InheritableThreadLocal extends ThreadLocal and used when we need to pass parent thread-local attribute values automatically to child thread on creation.
This inheritance works perfectly fine when you are creating new child thread each time and not reusing already created thread.
Let us consider a scenario -
We have thread pool of size 5.
When we send first 5 tasks to thread pool to process for each task new thread is created so inheritance of thread-local attribute works perfectly fine.
Problem starts from 6th request.
When you send 6th task no new thread gets created but already created thread from thread pool is reused to process it.
On 6th request parent thread-local attribute values doesn't get inherited to the child thread as we are not creating new thread but reusing already created thread from pool.
This code snippet will explain the point -
import java.util.concurrent.ExecutorService;
import java.util.concurrent.Executors;
public class DeadlyComboTest {
public static void main(String[] args) throws InterruptedException {
int noOfThreads = 5;
//Execution 1
int threadPoolSize = noOfThreads;
//Execution 2 : uncomment below line and comment line above
//int threadPoolSize = noOfThreads/2;
//1. create thread pool
ExecutorService executor = Executors.newFixedThreadPool(threadPoolSize);
//2. create Inheritable thread local
InheritableThreadLocal<Object> value = new InheritableThreadLocal<>();
//3. create new command and execute using thread pool created in step 1
for (int i = 1; i <= noOfThreads; i++) {
value.set(i);
executor.execute(() -> printThreadLocalValue(value));
}
executor.shutdown();
}
private static void printThreadLocalValue(ThreadLocal<Object> value) {
System.out.println(Thread.currentThread().getName() + " = " + value.get());
}
}
Exection 1: noOfThreads = threadPoolSize = 5
OUTPUT: you may get the output in different sequence
pool-1-thread-1 = 1
pool-1-thread-2 = 2
pool-1-thread-3 = 3
pool-1-thread-4 = 4
pool-1-thread-5 = 5
Everything looks good.
As on every request new thread get created and child thread correctly
inherits the thread-local values of parent.

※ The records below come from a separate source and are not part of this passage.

(** * Course-Rater: the scoring engine of [rater.py]

    A shallow embedding of [rater.py] and the properties its specification
    states about it.

    - Part 1 ([Module Py]) models the pieces of the Python runtime the
      program calls: exceptions, [float] values and their arithmetic, the
      built-ins [str], [float], [min], [max], [abs] and the [str] methods
      [strip], [upper], [lower] and [in].
    - Part 2 ([Module Binary64]) is the arithmetic of [rater.py] on IEEE-754
      binary64 numbers, to evaluate it at given inputs.
    - Part 3 transcribes [rater.py] function by function, with its names,
      [main] included: the path it reads, the table steps, the name of the
      output file and the preview.  The table steps are given twice: as
      functions, and as steps that receive the module's globals and hand
      them on.
    - Part 4 states and proves the properties: first those the
      specification states, then further ones read off the code.
    - Part 5 gives instances, and evaluates the binary64 arithmetic.

    Numbers.  A Python [float] is an IEEE-754 binary64 number.  In Parts 1, 3
    and 4 a finite float is an exact rational in lowest terms, and the three
    special values (the two infinities and NaN) are kept with their IEEE
    arithmetic and comparisons; rounding of finite results is not modelled,
    neither in the arithmetic nor where [float] reads a decimal.  No
    operation of the program can overflow: a parsed number is below the
    overflow threshold, and the linear maps and the weighted sum only shrink
    it.  Part 5 evaluates the same arithmetic on true binary64 numbers at the
    values the specification names and at the two ends of the score range.

    Text.  A text is kept as its UTF-8 bytes.  [strip] removes the
    whitespace characters of Unicode, and [float] reads whitespace and
    decimal digits beyond ASCII as Python does; which characters beyond
    ASCII are decimal digits depends on the Unicode database of the Python
    that runs, and is a parameter.  [upper] and [lower] change the letters A
    to Z and a to z, and keep the letters beyond ASCII as they are.

    Tables.  [sort_values] is pandas code.  It is a parameter of the table
    steps, a function of the key column and the table; where a property
    needs more of it, that is a hypothesis. *)

From Stdlib Require Import ZArith QArith Qabs Qminmax Lqa Lia Bool Ascii String List.
From Stdlib Require Import Permutation Sorted Floats.
From stdpp Require Import gmap strings list.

Execution 2: noOfThreads = 5 && threadPoolSize = noOfThreads/2 = 2
OUTPUT:
pool-1-thread-1 = 1
pool-1-thread-2 = 2
pool-1-thread-1 = 1
pool-1-thread-2 = 2
pool-1-thread-1 = 1
Only for first two requests thread-local inheritance works correctly,
as thread pool size is 2 so for first two requests new threads
get created and pooled.
Third request onward already created threads from pool get reused
which still have the inherited values of old thread.
Execution 2 is a real world scenario where threads from pool will get reused.
What can go bad when we use Thread pool and InheritableThreadLocal combination?
It will cause unintended information leak as worker/child thread from pool will leak thread-local attribute values of one thread to another.
If your business logic is dependent on these attribute values, you will get hard to track bugs.
That's why spring documentation warns against using this combo of Thread pool and InheritableThreadLocal.